Segundo o Ministro Relator Teori Zavascki “ainda que o acordo coletivo de trabalho tenha afastado direito assegurado aos trabalhadores pela CLT, concedeu-lhe outras vantagens com vistas a compensar essa supressão. Ademais, a validade da votação da Assembleia Geral que deliberou pela celebração do acordo coletivo de trabalho não foi rechaçada nesta demanda, razão pela qual se deve presumir legítima a manifestação de vontade proferida pela entidade sindical”.

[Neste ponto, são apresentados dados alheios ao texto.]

Lemma parse_header_pack inputs :
  Forall input_ok inputs -> fits inputs ->
  parse_header (pack_bytes inputs) =
  Ok (len64 inputs, HEADER_SIZE, HEADER_SIZE + len64 (data_bytes inputs), len64 inputs * ENTRY_SIZE).
Proof.
  intros Hi Hf. pose proof (pack_bytes_length inputs Hi) as Hlen. unfold fits in Hf.
  pose proof (len64_nonneg (data_bytes inputs)). pose proof (len64_nonneg inputs).
  unfold HEADER_SIZE, ENTRY_SIZE, FOOTER_SIZE, MAX_PACK_BYTES in *.
  assert (take 8 (pack_bytes inputs) = HEADER_MAGIC) as E1 by apply header_magic.
  assert (read_u16 (pack_bytes inputs) 8 = Some FORMAT_VERSION) as E2 by apply header_version.
  assert (read_u32 (pack_bytes inputs) 12 = Some HEADER_SIZE) as E3 by apply header_length_field.
  assert (read_u64 (pack_bytes inputs) 16 = Some (len64 inputs)) as E4
    by (apply header_count; unfold is_u64, u64_max; lia).
  assert (read_u64 (pack_bytes inputs) 24 = Some HEADER_SIZE) as E5 by apply header_data_offset.
  assert (read_u64 (pack_bytes inputs) 32 = Some (64 + len64 (data_bytes inputs))) as E6
    by (apply header_index_offset; unfold is_u64, u64_max; lia).
  assert (read_u64 (pack_bytes inputs) 40 = Some (len64 inputs * 96)) as E7
    by (apply header_index_length; unfold is_u64, u64_max; lia).
  revert Hlen E1 E2 E3 E4 E5 E6 E7. generalize (pack_bytes inputs). intros B Hlen E1 E2 E3 E4 E5 E6 E7.
  unfold parse_header, bytes_eqb. rewrite Hlen, E1, E2, E3, E4, E5, E6, E7.
  rewrite (proj2 (Z.ltb_ge _ _)) by (unfold HEADER_SIZE, FOOTER_SIZE; lia).
  rewrite bool_decide_eq_true_2 by done. cbn [rbind ok_or negb]. rewrite !Z.eqb_refl. cbn [rbind ok_or negb].
  rewrite (proj2 (checked_mul_Some _ _ (len64 inputs * 96))) by (unfold u64_max, ENTRY_SIZE; lia).
  cbn [rbind ok_or negb]. rewrite Z.eqb_refl. cbn [negb].
  by rewrite (proj2 (Z.ltb_ge _ _)) by (unfold MAX_PACK_BYTES; lia).
Qed.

O Ministro ainda destacou que “a própria Constituição Federal admite que as normas coletivas de trabalho disponham sobre salário (art. 7º, VI) e jornada de trabalho (art. 7º, XIII e XIV), inclusive reduzindo temporariamente remuneração e fixando jornada diversa da constitucionalmente estabelecida. Não se constata, por outro lado, que o acordo coletivo em questão tenha extrapolado os limites da razoabilidade, uma vez que, embora tenha limitado direito legalmente previsto, concedeu outras vantagens em seu lugar, por meio de manifestação de vontade válida da entidade sindical”.
O recente julgado apenas revela que a Constituição da República, ao conferir autonomia às entidades sindicais, buscou privilegiar a vontade das partes para negociar interesses de determinada categoria, ainda que eventualmente haja a supressão de direitos legalmente previstos.
É importante destacar, ainda, que as normas coletivas devem ser analisadas como um todo, ou seja, não podem suas cláusulas serem analisadas isoladamente, considerando válidas aquelas que preveem benefícios e afastando aquelas que eventualmente suprimem direitos, notadamente em homenagem à Teoria do Conglobamento.
Nesse sentido, acredita-se que o entendimento do STF impulsiona ainda mais a intenção do novo governo em “tirar do papel” o projeto de reforma da legislação trabalhista, já que em atuais tempos de crise, devem ser privilegiadas as negociações coletivas, nas quais as categorias, por meio de seus representantes, expressam sua vontade, respeitando assim a autonomia conferida pelo art. 7º, XXV, da CR/88.